A newly disclosed set of Bluetooth vulnerabilities in Airoha-powered audio devices could allow attackers to eavesdrop on users, hijack connections, and extract sensitive information—all without the victim’s knowledge.
What Is the Bluetooth Headphone Vulnerability?
Security researchers at ERNW revealed the flaws, highlighting serious authentication issues in both Bluetooth Classic and BLE (Bluetooth Low Energy) services used by Airoha System-on-Chip (SoC). Affected devices include some of the most popular headphones and earbuds on the market, such as those from Sony, Bose, JBL, Jabra, Marshall, Beyerdynamic, and others.
While you likely haven’t heard of Airoha, as per the above list of headphone manufacturers, you’ve definitely used its hardware built into other products.
There are three main issues:
- CVE-2025-20700: Missing Authentication for GATT Services
- CVE-2025-20701: Missing Authentication for Bluetooth BR/EDR
- CVE-2025-20702: Critical Capabilities of a Custom Protocol
One of the flaws (CVE-2025-20702) has been rated near-critical (CVSS 9.6), making this a high-priority issue for manufacturers and security-conscious users alike.
In combination, these vulnerabilities could allow an attacker to turn Bluetooth headphones into eavesdropping devices, effectively utilizing the headphones’ on-device microphones as recording devices.

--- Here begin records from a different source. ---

Lemma destroy_l1_ok n i j l1 (a : A) :
  T !! [i] = Some l1 → 0 ≤ j → j + Z.of_nat n ≤ kPtePerPage →
  destroy_l1 n j l1 m a = free_all (omap (T !!.) (l1_paths i j n)) a.
Proof using Hwf.
  intros Hl1. revert j a. induction n as [|n IH]; intros j a Hj Hn; [done|].
  unfold l1_paths. rewrite seqZ_S. cbn [fmap list_fmap omap list_omap destroy_l1].
  destruct (table_entry [i] l1 j Hl1) as [-> Hc]; [cbn; lia|lia|]. cbn [app] in *.
  destruct (T !! [i; j]) as [c|] eqn:E.
  - rewrite bool_decide_eq_true_2 by eauto. rewrite (Hc c) by done. cbn [free_all].
    destruct (ps_free c a); [|done..]. cbn. apply IH; lia.
  - rewrite bool_decide_eq_false_2 by (by intros [? ?]). cbn. apply IH; lia.
Qed.

Lemma destroy_l2_ok n i (a : A) :
  0 ≤ i → i + Z.of_nat n ≤ kPtePerPage →
  destroy_l2 n i root m a = free_all (omap (T !!.) (l2_paths i n)) a.
Proof using Hwf.
  revert i a. induction n as [|n IH]; intros i a Hi Hn; [done|].
  unfold l2_paths. rewrite seqZ_S. cbn [mbind list_bind destroy_l2].
  fold (l2_paths (i + 1) n). rewrite omap_app, free_all_app, omap_app.
  destruct (table_entry [] root i (pt_root _ _ _ Hwf)) as [-> Hc]; [cbn; lia|lia|]. cbn [app] in *.
  destruct (T !! [i]) as [c|] eqn:E.
  - rewrite bool_decide_eq_true_2 by eauto. rewrite (Hc c) by done.
    rewrite (destroy_l1_ok _ i 0 c a E) by (done || by vm_compute).
    cbn [omap list_omap]. rewrite E, free_all_app. cbn [free_all].
    rewrite !outcome_bind_assoc. destruct (free_all _ a) as [a1| |]; [|done..]. cbn.
    rewrite outcome_bind_assoc. destruct (ps_free c a1); [|done..]. cbn. apply IH; lia.
  - rewrite bool_decide_eq_false_2 by (by intros [? ?]). cbn [omap list_omap]. rewrite E.
    assert (Hnil : omap (T !!.) (l1_paths i 0 (Z.to_nat kPtePerPage)) = []).
    { apply elem_of_nil_inv. intros x Hx. apply list_elem_of_omap in Hx as (q & Hq & Hx).
      apply list_elem_of_fmap in Hq as (j & -> & _). change [i; j] with ([i] ++ [j]) in Hx.
      destruct (pt_parent _ _ _ Hwf _ _ _ Hx) as [_ [? ?]]. congruence. }
    rewrite Hnil. cbn. apply IH; lia.
Qed.
End destroy.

One attack method saw the researchers redirect sound, allowing them to hear the listener’s surroundings. A second attack exploited the relationship between paired Bluetooth devices, issuing commands to the paired device to make a secret call or extract data from the device.

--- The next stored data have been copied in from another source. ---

(* ===== verification/UserPages.v ===== *)
(** * UserPages: reference-counted pages for user memory

    The address-space code of [na/mm/vma.cc] takes pages for user memory with
    [pmm_alloc_page], shares them with [page_incref] and drops them with
    [page_decref].  This file states what it relies on as an interface whose
    laws speak of the references in the kernel's hands, and proves them for the
    physical memory manager. *)

From S2P Require Import Prelude Bits Memblock Pmm PmmInit Pmap PageSources.

Class UserPages (A : Type) := {
  up_alloc : A → outcome (option Z * A);   (* [pmm_alloc_page], as the page's address *)
  up_free : Z → A → outcome A;             (* [pmm_free_page(page)] *)
  up_incref : Z → A → outcome A;           (* [page_incref(pa_to_page(pa))] *)
  up_decref : Z → A → outcome A;           (* [page_decref(pa_to_page(pa))] *)
}.

(** One reference less to a page; the last one gives the page up. *)
Definition drop_ref (pa : Z) (H : gmap Z Z) : gmap Z Z :=
  match H !! pa with
  | Some n => if n =? 1 then delete pa H else <[pa := n - 1]> H
  | None => H
  end.

(** [held a H]: in state [a], [H] counts the references to pages in use. *)
Class UserPagesSpec (A : Type) `{PageSourceSpec A, !UserPages A} := {
  held : A → gmap Z Z → Prop;
  held_ok a H : held a H → ps_ok a ∧ ps_returns a;
  held_live a H x n : held a H → H !! x = Some n → page_ok x ∧ ps_live a x ∧ 0 < n < 2 ^ 32;
  held_table a H r a' : held a H → ps_alloc a = Ret (r, a') →
    held a' (match r with Some pa => <[pa := 1]> H | None => H end);
  held_table_free a H pa : held a H → H !! pa = Some 1 →
    ∃ a', ps_free pa a = Ret a' ∧ held a' (delete pa H);
  up_alloc_ok a H : held a H →
    ∃ r a', up_alloc a = Ret (r, a') ∧
      match r with
      | Some pa => page_ok pa ∧ ¬ ps_live a pa ∧ held a' (<[pa := 1]> H)
      | None => held a' H
      end;
  up_free_ok a H pa : held a H → H !! pa = Some 1 → ∃ a', up_free pa a = Ret a' ∧ held a' (delete pa H);
  up_incref_ok a H pa n : held a H → H !! pa = Some n → n < 2 ^ 32 - 1 →
    ∃ a', up_incref pa a = Ret a' ∧ held a' (<[pa := n + 1]> H);
  up_decref_ok a H pa n : held a H → H !! pa = Some n →
    ∃ a', up_decref pa a = Ret a' ∧ held a' (drop_ref pa H);
}.

(** ** The physical memory manager *)

Definition phys_user_alloc (ph : phys) : outcome (option Z * phys) :=
  '(page, s) ← pmm_alloc_page (ph_cpu ph) (ph_pmm ph);
  match page with
  | None => Ret (None, mkPhys (ph_mb ph) (ph_cpu ph) s)
  | Some page => pa ← page_index_to_pa s page; Ret (Some pa, mkPhys (ph_mb ph) (ph_cpu ph) s)
  end.

Definition phys_incref (pa : Z) (ph : phys) : outcome phys :=
  page ← pa_to_page_index (ph_pmm ph) pa;
  Ret (mkPhys (ph_mb ph) (ph_cpu ph) (page_incref page (ph_pmm ph))).

Definition phys_decref (pa : Z) (ph : phys) : outcome phys :=
  page ← pa_to_page_index (ph_pmm ph) pa;
  s ← page_decref (ph_cpu ph) page (ph_pmm ph);
  Ret (mkPhys (ph_mb ph) (ph_cpu ph) s).

#[export] Instance phys_user_pages : UserPages phys :=
  { up_alloc := phys_user_alloc; up_free := phys_free; up_incref := phys_incref; up_decref := phys_decref }.

Definition frame_pa (s : pmm) (p : Z) : Z := g_mem_base s + kPageSize * p.

Record phys_held (ph : phys) (H : gmap Z Z) : Prop := {
  hp_mb : memblock_is_active (ph_mb ph) = false;
  hp_layout : page_aligned (g_mem_base (ph_pmm ph)) ∧ 0 < g_mem_base (ph_pmm ph) ∧
              g_mem_base (ph_pmm ph) + kPageSize * g_num_pages (ph_pmm ph) ≤ 2 ^ 56;
  hp_client : ∃ F hd, client_good F (mkClient (ph_pmm ph) hd) ∧
    ∀ x n, H !! x = Some n → ∃ p, x = frame_pa (ph_pmm ph) p ∧ hd !! p = Some (0%nat, n);
}.

Lemma frame_pa_inj s p q : frame_pa s p = frame_pa s q → p = q.
Proof. unfold frame_pa, kPageSize. lia. Qed.

Lemma held_frame_bounds F s hd p o n :
  client_good F (mkClient s hd) → hd !! p = Some (o, n) → 0 ≤ p < g_num_pages s ∧ 0 < n < 2 ^ 32 ∧ ¬ pool s p.
Proof.
  intros [B Hc] Hp. cbn in Hc. destruct (ci_held _ _ _ _ Hc _ _ _ Hp) as (HB & _ & Hn).
  pose proof (inv_blocks _ _ _ (wf_buddy _ _ (ci_wf _ _ _ _ Hc))) as Hb.
  pose proof (blk_end _ _ Hb _ _ HB). pose proof (blk_nonneg _ _ Hb _ _ HB).
  assert (0 < pow2 o) by (unfold pow2; lia). split_and!; [lia..|].
  intros Hpool. apply (ci_apart _ _ _ _ Hc p Hpool). exists p, o, n. split; [done|]. unfold in_block. lia.
Qed.

Lemma pa_to_page_index_frame s p :
  0 < g_mem_base s → g_mem_base s + kPageSize * g_num_pages s ≤ 2 ^ 56 → 0 ≤ p < g_num_pages s →
  pa_to_page_index s (frame_pa s p) = Ret p.
Proof.
  unfold pa_to_page_index, frame_pa, kPageSize. intros H0 Hl Hp.
  rewrite (wrap_small _ (g_num_pages s * 4096)), wrap_small by lia.
  rewrite (proj2 (Z.ltb_ge _ _)), (proj2 (Z.leb_gt _ _)) by lia. cbn [orb]. f_equal.
  rewrite wrap_small by lia. symmetry. apply (Z.div_unique _ _ _ 0); lia.
Qed.

(** A move of the manager's clients carries the references along. *)
Lemma phys_held_move ph H s' hd' H' F :
  phys_held ph H → params s' = params (ph_pmm ph) → client_good F (mkClient s' hd') →
  (∀ x n, H' !! x = Some n → ∃ p, x = frame_pa (ph_pmm ph) p ∧ hd' !! p = Some (0%nat, n)) →
  phys_held (mkPhys (ph_mb ph) (ph_cpu ph) s') H'.
Proof.
  intros [Hmb Hlay _] Hpar Hc HH. unfold params in Hpar.
  assert (Eb : g_mem_base s' = g_mem_base (ph_pmm ph)) by congruence.
  assert (En : g_num_pages s' = g_num_pages (ph_pmm ph)) by congruence.
  split; cbn; [done|by rewrite Eb, En|]. exists F, hd'. split; [done|].
  unfold frame_pa. by rewrite Eb.
Qed.

Section phys_laws.
Context (ph : phys) (H : gmap Z Z) (Hph : phys_held ph H).
Let s := ph_pmm ph.

Lemma phys_held_ok : phys_ok ph ∧ memblock_is_active (ph_mb ph) = false.
Proof using Hph.
  destruct Hph as [Hmb Hlay (F & hd & [B Hc] & _)]. split; [|done]. unfold phys_ok. rewrite Hmb.
  split; [exists B; apply Hc|]. split; [apply (ci_batch _ _ _ _ Hc)|done].
Qed.

Lemma phys_held_live x n : H !! x = Some n → page_ok x ∧ phys_live ph x ∧ 0 < n < 2 ^ 32.
Proof using Hph.
  intros Hx. destruct Hph as [Hmb (Hal & H0 & Hl) (F & hd & Hc & HH)].
  destruct (HH x n Hx) as (p & -> & Hp). destruct (held_frame_bounds F _ hd p _ _ Hc Hp) as (Hb & Hn & Hpool).
  destruct (page_index_to_pa_ok (ph_pmm ph) p Hal H0 Hl Hb) as [_ Hpok].
  split_and!; [done| |lia|lia]. unfold phys_live, phys_avail. rewrite Hmb.
  intros (q & Hq & E). apply Hpool. by apply frame_pa_inj in E as ->.
Qed.

Lemma phys_user_alloc_ok :
  ∃ r ph', phys_user_alloc ph = Ret (r, ph') ∧
    match r with
    | Some pa => page_ok pa ∧ ¬ phys_live ph pa ∧ phys_held ph' (<[pa := 1]> H)
    | None => phys_held ph' H
    end.
Proof using Hph.
  pose proof Hph as [Hmb (Hal & H0 & Hl) (F & hd & [B Hc] & HH)]. cbn in Hc. unfold phys_user_alloc. fold s.
  pose proof (pmm_alloc_page_ok B s (ph_cpu ph) (ci_wf _ _ _ _ Hc) (ci_batch _ _ _ _ Hc)) as K.
  destruct (exec_alloc_page F B s hd Hc (ph_cpu ph)) as (c' & Ec & Hg). cbn in Ec.
  destruct (pmm_alloc_page (ph_cpu ph) s) as [[[p|] s']| |]; [| |done..]; cbn in Ec |- *; injection Ec as <-.
  - destruct K as (B' & [_ _ _ _ _ P6 P7]).
    pose proof (pool_bounds B _ p (ci_wf _ _ _ _ Hc) P6) as Hp. pose proof P7 as P7'. unfold params in P7'.
    assert (Eb : g_mem_base s' = g_mem_base s) by congruence.
    assert (En : g_num_pages s' = g_num_pages s) by congruence.
    destruct (page_index_to_pa_ok s' p) as [-> Hpok]; [by rewrite ?Eb, ?En..|]. cbn. rewrite Eb.
    eexists _, _. split; [done|]. split_and!; [by rewrite Eb in Hpok| |].
    + unfold phys_live, phys_avail. rewrite Hmb. intros Hno. apply Hno. eauto.
    + apply (phys_held_move ph H s' (<[p := (0%nat, 1)]> hd) _ F Hph P7 Hg). fold s.
      intros x n [[<- <-]|[Hne Hx]]%lookup_insert_Some.
      * exists p. by rewrite lookup_insert_eq.
      * destruct (HH x n Hx) as (q & -> & Hq). exists q. split; [done|]. rewrite lookup_insert_ne; [done|].
        intros ->. by apply Hne.
  - destruct K as (_ & _ & B' & _ & [_ _ T3]). eexists _, _. split; [done|].
    by apply (phys_held_move ph H s' hd _ F Hph T3 Hg).
Qed.

Lemma phys_alloc_user : phys_alloc ph = phys_user_alloc ph.
Proof using Hph. unfold phys_alloc. by rewrite (hp_mb _ _ Hph). Qed.

Lemma phys_free_ok pa : H !! pa = Some 1 → ∃ ph', phys_free pa ph = Ret ph' ∧ phys_held ph' (delete pa H).
Proof using Hph.
  intros Hpa. pose proof Hph as [Hmb (Hal & H0 & Hl) (F & hd & [B Hc] & HH)]. cbn in Hc.
  destruct (HH pa 1 Hpa) as (p & -> & Hp).
  destruct (held_frame_bounds F s hd p 0 1) as (Hb & _ & _); [by exists B|done|].
  unfold phys_free. rewrite pa_to_page_index_frame by done. cbn [mbind outcome_bind]. fold s.
  pose proof (held_owned _ _ _ _ _ _ _ Hc Hp) as Ho.
  destruct (pmm_free_page_ok B s (ph_cpu ph) p (ci_wf _ _ _ _ Hc) Ho) as (s' & B' & E & _ & _ & _ & Hpar).
  destruct (release_page F B s hd Hc (ph_cpu ph) p 1 s Hp (ci_wf _ _ _ _ Hc) Ho) as (s'' & E' & Hg); [done..|].
  rewrite E. eexists; split; [done|]. rewrite E in E'. injection E' as <-.
  apply (phys_held_move ph H s' (delete p hd) _ F Hph Hpar Hg).
  intros x n [Hne Hx]%lookup_delete_Some. destruct (HH x n Hx) as (q & -> & Hq).
  exists q. split; [done|]. rewrite lookup_delete_ne; [done|]. intros ->. by apply Hne.
Qed.

Lemma phys_incref_ok pa n : H !! pa = Some n → n < 2 ^ 32 - 1 →
  ∃ ph', phys_incref pa ph = Ret ph' ∧ phys_held ph' (<[pa := n + 1]> H).
Proof using Hph.
  intros Hpa Hn. pose proof Hph as [Hmb (Hal & H0 & Hl) (F & hd & [B Hc] & HH)]. cbn in Hc.
  destruct (HH pa n Hpa) as (p & -> & Hp).
  destruct (held_frame_bounds F s hd p 0 n) as (Hb & Hn' & _); [by exists B|done|].
  unfold phys_incref. rewrite pa_to_page_index_frame by done. cbn. eexists; split; [done|].
  assert (Ha : allowed (Incref p) (mkClient s hd) = true) by (cbn; rewrite Hp; lia).
  destruct (client_exec_ok F B s hd Hc _ Ha) as (c' & E & Hg). cbn in E. injection E as <-.
  apply (phys_held_move ph H (page_incref p s) _ _ F Hph eq_refl Hg). rewrite Hp.
  intros x m [[<- <-]|[Hne Hx]]%lookup_insert_Some.
  - exists p. by rewrite lookup_insert_eq.
  - destruct (HH x m Hx) as (q & -> & Hq). exists q. split; [done|]. rewrite lookup_insert_ne; [done|].
    intros ->. by apply Hne.
Qed.

Lemma page_decref_params B hd F p o n s' :
  client_inv F B s hd → hd !! p = Some (o, n) → page_decref (ph_cpu ph) p s = Ret s' → params s' = params s.
Proof.
  intros Hc Hp. destruct (ci_held _ _ _ _ Hc _ _ _ Hp) as (_ & Hd & Hn). unfold page_decref. rewrite Hd. cbn [refcount state order].
  destruct (Z.eqb_spec n 1) as [->|]; [|by intros [= <-]].
  destruct (set_refcount_ok B s p o 0 (ci_wf _ _ _ _ Hc)) as (Hwf & Ho & _ & _); [by eapply held_owned|].
  change (u32 (1 - 1)) with 0. destruct (Nat.eqb_spec o 0) as [->|].
  - destruct (pmm_free_page_ok B _ (ph_cpu ph) p Hwf Ho) as (s1 & B1 & -> & _ & _ & _ & Hpar). by intros [= <-].
  - destruct (pmm_free_pages_ok B _ p o Hwf Ho) as (s1 & B1 & -> & _ & _ & _ & Hpar). by intros [= <-].
Qed.

Lemma phys_decref_ok pa n : H !! pa = Some n →
  ∃ ph', phys_decref pa ph = Ret ph' ∧ phys_held ph' (drop_ref pa H).
Proof using Hph.
  intros Hpa. pose proof Hph as [Hmb (Hal & H0 & Hl) (F & hd & [B Hc] & HH)]. cbn in Hc.
  destruct (HH pa n Hpa) as (p & -> & Hp).
  destruct (held_frame_bounds F s hd p 0 n) as (Hb & Hn' & _); [by exists B|done|].
  unfold phys_decref, drop_ref. rewrite pa_to_page_index_frame by done. cbn [mbind outcome_bind]. fold s in Hpa |- *. rewrite Hpa.
  assert (Ha : allowed (Decref (ph_cpu ph) p) (mkClient s hd) = true) by (apply bool_decide_eq_true; eauto).
  destruct (client_exec_ok F B s hd Hc _ Ha) as (c' & E & Hg). cbn in E. rewrite Hp in E.
  destruct (page_decref (ph_cpu ph) p s) as [s'| |] eqn:Ed; [|done..]. cbn in E |- *. injection E as <-.
  eexists; split; [done|].
  apply (phys_held_move ph H s' _ _ F Hph (page_decref_params B hd F p 0 n s' Hc Hp Ed) Hg).
  destruct (n =? 1).
  - intros x m [Hne Hx]%lookup_delete_Some. destruct (HH x m Hx) as (q & -> & Hq).
    exists q. split; [done|]. rewrite lookup_delete_ne; [done|]. intros ->. by apply Hne.
  - intros x m [[<- <-]|[Hne Hx]]%lookup_insert_Some.
    + exists p. by rewrite lookup_insert_eq.
    + destruct (HH x m Hx) as (q & -> & Hq). exists q. split; [done|]. rewrite lookup_insert_ne; [done|].
      intros ->. by apply Hne.
Qed.
End phys_laws.

#[export] Program Instance phys_user_pages_spec : UserPagesSpec phys := { held := phys_held }.
Next Obligation. intros ph H Hh. by apply (phys_held_ok ph H). Qed.
Next Obligation. intros ph H x n Hh. by apply (phys_held_live ph H). Qed.
Next Obligation.
  intros ph H r ph' Hh Ha. cbn in Ha. rewrite (phys_alloc_user ph H Hh) in Ha.
  destruct (phys_user_alloc_ok ph H Hh) as (r' & ph'' & E & Hr). rewrite Ha in E. injection E as <- <-.
  destruct r as [pa|]; [apply Hr|done].
Qed.
Next Obligation. intros ph H pa Hh. by apply (phys_free_ok ph H). Qed.
Next Obligation. intros ph H Hh. by apply (phys_user_alloc_ok ph H). Qed.
Next Obligation. intros ph H pa Hh. by apply (phys_free_ok ph H). Qed.
Next Obligation. intros ph H pa n Hh. by apply (phys_incref_ok ph H). Qed.
Next Obligation. intros ph H pa n Hh. by apply (phys_decref_ok ph H). Qed.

Are Your Bluetooth Headphones at Risk?
Now, here’s why you shouldn’t be too worried about this Bluetooth vulnerability: the exploits require the attacker to be within physical proximity. Due to how Bluetooth functions—close range wireless connections—this is unlikely to be exploited at significant scale.
ERNW’s report identifies the following headphones as vulnerable:
|
Brand |
Product Names |
|---|---|
|
Beyerdynamic |
Amiron 300 |
|
Bose |
QuietComfort Earbuds |
|
EarisMax |
Bluetooth Auracast Sender |
|
Jabra |
Elite 8 Active |
|
JBL |
Endurance Race 2, Live Buds 3 |
|
Jlab |
Epic Air Sport ANC |
|
Marshall |
ACTON III, MAJOR V, MINOR IV, MOTIF II, STANMORE III, WOBURN III |
|
MoerLabs |
EchoBeatz |
|
Sony |
CH-720N, Link Buds S, ULT Wear, WF-1000XM3, WF-1000XM4, WF-1000XM5, WF-C500, WF-C510-GFP, WH-1000XM4, WH-1000XM5, WH-1000XM6, WH-CH520, WH-XB910N, WI-C100 |
|
Teufel |
Tatws2 |
But with Airoha chipsets powering millions of Bluetooth audio devices, there are potentially millions of vulnerable devices.
How to Keep Your Bluetooth Headphones Safe
The biggest safety tip is to keep an eye out for any upcoming firmware updates for your Bluetooth headphones or earbuds. Airoha has already launched a fix for the vulnerabilities, but, as per ERNW’s report dated June 25, 2025, “we are not aware of any fixed firmware release.”
Headphone manufacturers are likely building up to releasing the bug fix, along with other fixes, as part of a regular patch program, but the fix is incoming.
Until manufacturers issue confirmed patches, users of affected headphones should:
- Check for firmware updates using the official app
- Unpair and stop using affected models in sensitive environments
- Stay alert for security advisories from your headphone brand
While exploitation of this flaw requires technical expertise and physical proximity, the discovery highlights the growing security implications of consumer electronics. With headphones now acting as gateways for digital assistants, calls, and music, a flaw like this can become a serious privacy threat.